EXERCISE INPUTS:
(* ===== verification/Router.v ===== *)
(** * The identity surface as a whole: settings, and the routes of router.go

    server/internal/api/settings.go and the part of router.go that mounts the
    handlers of AuthApi.v.  A [call] is one of those routes with its decoded
    body; [route] is the handler chi runs for it, the base chain included. *)
From S2P Require Import Prelude GoStd AuthStore Rbac Redact Middleware AuthApi.

Definition ErrMethodNotAllowed :=
  mkErr 405 "method_not_allowed" "This operation is not supported by the target orchestrator.".

(** ** settings.go *)

Definition sessionTTLFloorSeconds : Z := 300.
Definition defaultAbsoluteTTLSeconds : Z := 24 * 60 * 60.
Definition defaultSessionTTLSeconds : Z := 12 * 60 * 60.

Definition clampSessionTTLSeconds (v : Z) (absolute : duration) : Z :=
  let ceil := if secs absolute <=? 0 then defaultAbsoluteTTLSeconds else secs absolute in
  let v := if v <? sessionTTLFloorSeconds then sessionTTLFloorSeconds else v in
  if ceil <? v then ceil else v.

Record updateSettingsRequest := mkUpdateSettings {
  us_TOTPRequiredForMutations : option bool; us_SessionTTLSeconds : option Z;
  us_ProtectedLabels : option (list string) }.

Section Settings.
Context (deps : Deps) (parse_labels : string -> option (list string)) (encode_labels : list string -> string).

Definition parseIntDefault (s : string) (def : Z) : Z :=
  if bool_decide (s = "") then def else default def (atoi s).
Definition parseJSONStringList (s : string) : list string :=
  if bool_decide (s = "") then [] else default [] (parse_labels s).

Definition GetSettings : request -> world -> outcome * world := handle (fun r =>
  let setting k (d : db) := default "" (db_settings d !! k) in
  out ← ask (fun d =>
    let ttlDefault := if 0 <? d_SessionTTL deps then secs (d_SessionTTL deps) else defaultSessionTTLSeconds in
    JObj [("bootstrap.completed", JBool (bool_decide (setting SettingBootstrapCompleted d = "true")));
          ("instance.id", JString (setting "instance.id" d));
          (SettingTOTPRequiredForMut, JBool (bool_decide (setting SettingTOTPRequiredForMut d = "true")));
          ("session.ttl_seconds", JNum (parseIntDefault (setting SettingSessionTTLSeconds d) ttlDefault));
          ("security.protected_labels",
            json_strings (parseJSONStringList (setting SettingProtectedLabels d)))]);
  ok out).

(** The writes of a settings update, each present field in turn. *)
Definition store_settings (body : result APIError updateSettingsRequest) : SE APIError unit :=
  req ← decode body;
  _ ← (match us_TOTPRequiredForMutations req with
       | Some b => exec (SetSetting SettingTOTPRequiredForMut (if b : bool then "true" else "false"))
       | None => mret tt
       end);
  _ ← (match us_SessionTTLSeconds req with
       | Some v => exec (SetSetting SettingSessionTTLSeconds
                           (itoa (clampSessionTTLSeconds v (d_SessionAbsoluteTTL deps))))
       | None => mret tt
       end);
  match us_ProtectedLabels req with
  | Some l => exec (SetSetting SettingProtectedLabels (encode_labels l))
  | None => mret tt
  end.

(** The writes, then the settings as they now are. *)
Definition UpdateSettings (body : result APIError updateSettingsRequest)
  : request -> world -> outcome * world := fun r w =>
  match store_settings body w with
  | (Ok _, w) => GetSettings r w
  | (Err e, w) => WriteError r e w
  end.
End Settings.

(** ** router.go *)

Inductive call : Type :=
| CBootstrap (b : result APIError bootstrapRequest)
| CLogin (b : result APIError loginRequest)
| CLogout
| CTOTPVerify (b : result APIError string)
| CTOTPEnroll
| CTOTPConfirm (b : result APIError string)
| CTOTPDisable (b : result APIError string)
| CPasswordChange (b : result APIError passwordChangeRequest)
| CCreateUser (b : result APIError createUserRequest)
| CUpdateUser (b : result APIError updateUserRequest)
| CDeleteUser
| CCreateBinding (b : result APIError createBindingRequest)
| CDeleteBinding
| CCreateRole (b : result APIError createRoleRequest)
| CUpdateRole (b : result APIError updateRoleRequest)
| CDeleteRole
| CUpdateSettings (b : result APIError updateSettingsRequest)
| CCreateAPIToken (b : result APIError createTokenRequest)
| CDeleteAPIToken.

Definition call_method (c : call) : string :=
  match c with
  | CUpdateUser _ | CUpdateRole _ => "PATCH"
  | CDeleteUser | CDeleteBinding | CDeleteRole | CDeleteAPIToken => "DELETE"
  | CUpdateSettings _ => "PUT"
  | _ => "POST"
  end.

Section Router.
Context (clock : nat -> Z) (random : nat -> string) (sha256_hex : string -> string)
  (url_Parse : string -> option (string * string)) (split_host_port : string -> option string)
  (deps : Deps).
Context (new_uuid : nat -> string) (hash_password : string -> string -> string)
  (verify_password : string -> string -> bool) (seal : string -> string -> string)
  (open_sealed : string -> option string) (totp_secret : string -> string -> string)
  (valid_totp : Z -> string -> string -> bool) (recovery_code : string -> string) (bootstrapToken : string)
  (parse_labels : string -> option (list string)) (encode_labels : list string -> string).

Definition protect (h : request -> world -> outcome * world) : request -> world -> outcome * world :=
  bootstrapGate (BearerOrSession clock sha256_hex deps (CSRF url_Parse deps h)).
(** [With(AuditWrap(action), RequireAAL, RequirePermission(perm, global))]. *)
Definition admin (perm : string) (h : request -> world -> outcome * world) :=
  protect (gated clock perm perm (fun _ => GlobalScope) h).

(** The handler of a call, and the middlewares mounted around it. *)
Definition inner (c : call) : request -> world -> outcome * world :=
  match c with
  | CBootstrap b => Bootstrap clock random new_uuid hash_password bootstrapToken b
  | CLogin b => Login clock random sha256_hex deps verify_password b
  | CLogout => Logout clock
  | CTOTPVerify b => TOTPVerify clock verify_password open_sealed valid_totp b
  | CTOTPEnroll => TOTPEnroll clock random seal totp_secret
  | CTOTPConfirm b => TOTPConfirm clock random new_uuid hash_password open_sealed valid_totp recovery_code b
  | CTOTPDisable b => TOTPDisable clock verify_password b
  | CPasswordChange b => PasswordChange clock random hash_password verify_password b
  | CCreateUser b => CreateUserHandler clock random new_uuid hash_password b
  | CUpdateUser b => UpdateUserHandler clock b
  | CDeleteUser => DeleteUserHandler
  | CCreateBinding b => CreateBindingHandler clock new_uuid b
  | CDeleteBinding => DeleteBindingHandler
  | CCreateRole b => CreateRoleHandler clock new_uuid b
  | CUpdateRole b => UpdateRoleHandler clock b
  | CDeleteRole => DeleteRoleHandler
  | CUpdateSettings b => UpdateSettings deps parse_labels encode_labels b
  | CCreateAPIToken b => CreateAPITokenHandler clock random sha256_hex new_uuid b
  | CDeleteAPIToken => DeleteAPITokenHandler clock
  end.

Definition mounted (c : call) (h : request -> world -> outcome * world) : request -> world -> outcome * world :=
  match c with
  | CBootstrap _ => h
  | CLogin _ => bootstrapGate h
  | CLogout => protect (AuditWrap clock "auth.logout" h)
  | CTOTPVerify _ => protect (AuditWrap clock "auth.totp.verify" h)
  | CTOTPEnroll => protect (AuditWrap clock "auth.totp.enroll" h)
  | CTOTPConfirm _ => protect (AuditWrap clock "auth.totp.confirm" h)
  | CTOTPDisable _ => protect (AuditWrap clock "auth.totp.disable" (RequireAAL h))
  | CPasswordChange _ => protect (AuditWrap clock "auth.password.change" (RequireAAL h))
  | CCreateUser _ => admin "rbac.user.create" h
  | CUpdateUser _ => admin "rbac.user.update" h
  | CDeleteUser => admin "rbac.user.delete" h
  | CCreateBinding _ => admin "rbac.binding.create" h
  | CDeleteBinding => admin "rbac.binding.delete" h
  | CCreateRole _ => admin "rbac.role.create" h
  | CUpdateRole _ => admin "rbac.role.update" h
  | CDeleteRole => admin "rbac.role.delete" h
  | CUpdateSettings _ => admin "settings.update" h
  | CCreateAPIToken _ => protect (AuditWrap clock "apitoken.create" h)
  | CDeleteAPIToken => protect (AuditWrap clock "apitoken.delete" h)
  end.

Definition call_handler (c : call) : request -> world -> outcome * world := mounted c (inner c).

(** What chi serves for the call: the method must be the route's. *)
Definition route (c : call) : request -> world -> outcome * world :=
  base_chain random split_host_port deps (fun r w =>
    if bool_decide (rq_Method r = call_method c) then call_handler c r w
    else WriteError r ErrMethodNotAllowed w).

(** The state after a sequence of calls. *)
Fixpoint serve (l : list (call * request)) (w : world) : world :=
  match l with
  | [] => w
  | (c, r) :: l => serve l (route c r w).2
  end.
End Router.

WORK ORDER: Your task is to restate, word for word, only those lines above that fall between the line holding "CreateUserHandler clock random new_uuid hash_password b" and the line holding "CCreateAPIToken _ =>", inclusive.

ANSWER SPACE:
  | CCreateUser b => CreateUserHandler clock random new_uuid hash_password b
  | CUpdateUser b => UpdateUserHandler clock b
  | CDeleteUser => DeleteUserHandler
  | CCreateBinding b => CreateBindingHandler clock new_uuid b
  | CDeleteBinding => DeleteBindingHandler
  | CCreateRole b => CreateRoleHandler clock new_uuid b
  | CUpdateRole b => UpdateRoleHandler clock b
  | CDeleteRole => DeleteRoleHandler
  | CUpdateSettings b => UpdateSettings deps parse_labels encode_labels b
  | CCreateAPIToken b => CreateAPITokenHandler clock random sha256_hex new_uuid b
  | CDeleteAPIToken => DeleteAPITokenHandler clock
  end.

Definition mounted (c : call) (h : request -> world -> outcome * world) : request -> world -> outcome * world :=
  match c with
  | CBootstrap _ => h
  | CLogin _ => bootstrapGate h
  | CLogout => protect (AuditWrap clock "auth.logout" h)
  | CTOTPVerify _ => protect (AuditWrap clock "auth.totp.verify" h)
  | CTOTPEnroll => protect (AuditWrap clock "auth.totp.enroll" h)
  | CTOTPConfirm _ => protect (AuditWrap clock "auth.totp.confirm" h)
  | CTOTPDisable _ => protect (AuditWrap clock "auth.totp.disable" (RequireAAL h))
  | CPasswordChange _ => protect (AuditWrap clock "auth.password.change" (RequireAAL h))
  | CCreateUser _ => admin "rbac.user.create" h
  | CUpdateUser _ => admin "rbac.user.update" h
  | CDeleteUser => admin "rbac.user.delete" h
  | CCreateBinding _ => admin "rbac.binding.create" h
  | CDeleteBinding => admin "rbac.binding.delete" h
  | CCreateRole _ => admin "rbac.role.create" h
  | CUpdateRole _ => admin "rbac.role.update" h
  | CDeleteRole => admin "rbac.role.delete" h
  | CUpdateSettings _ => admin "settings.update" h
  | CCreateAPIToken _ => protect (AuditWrap clock "apitoken.create" h)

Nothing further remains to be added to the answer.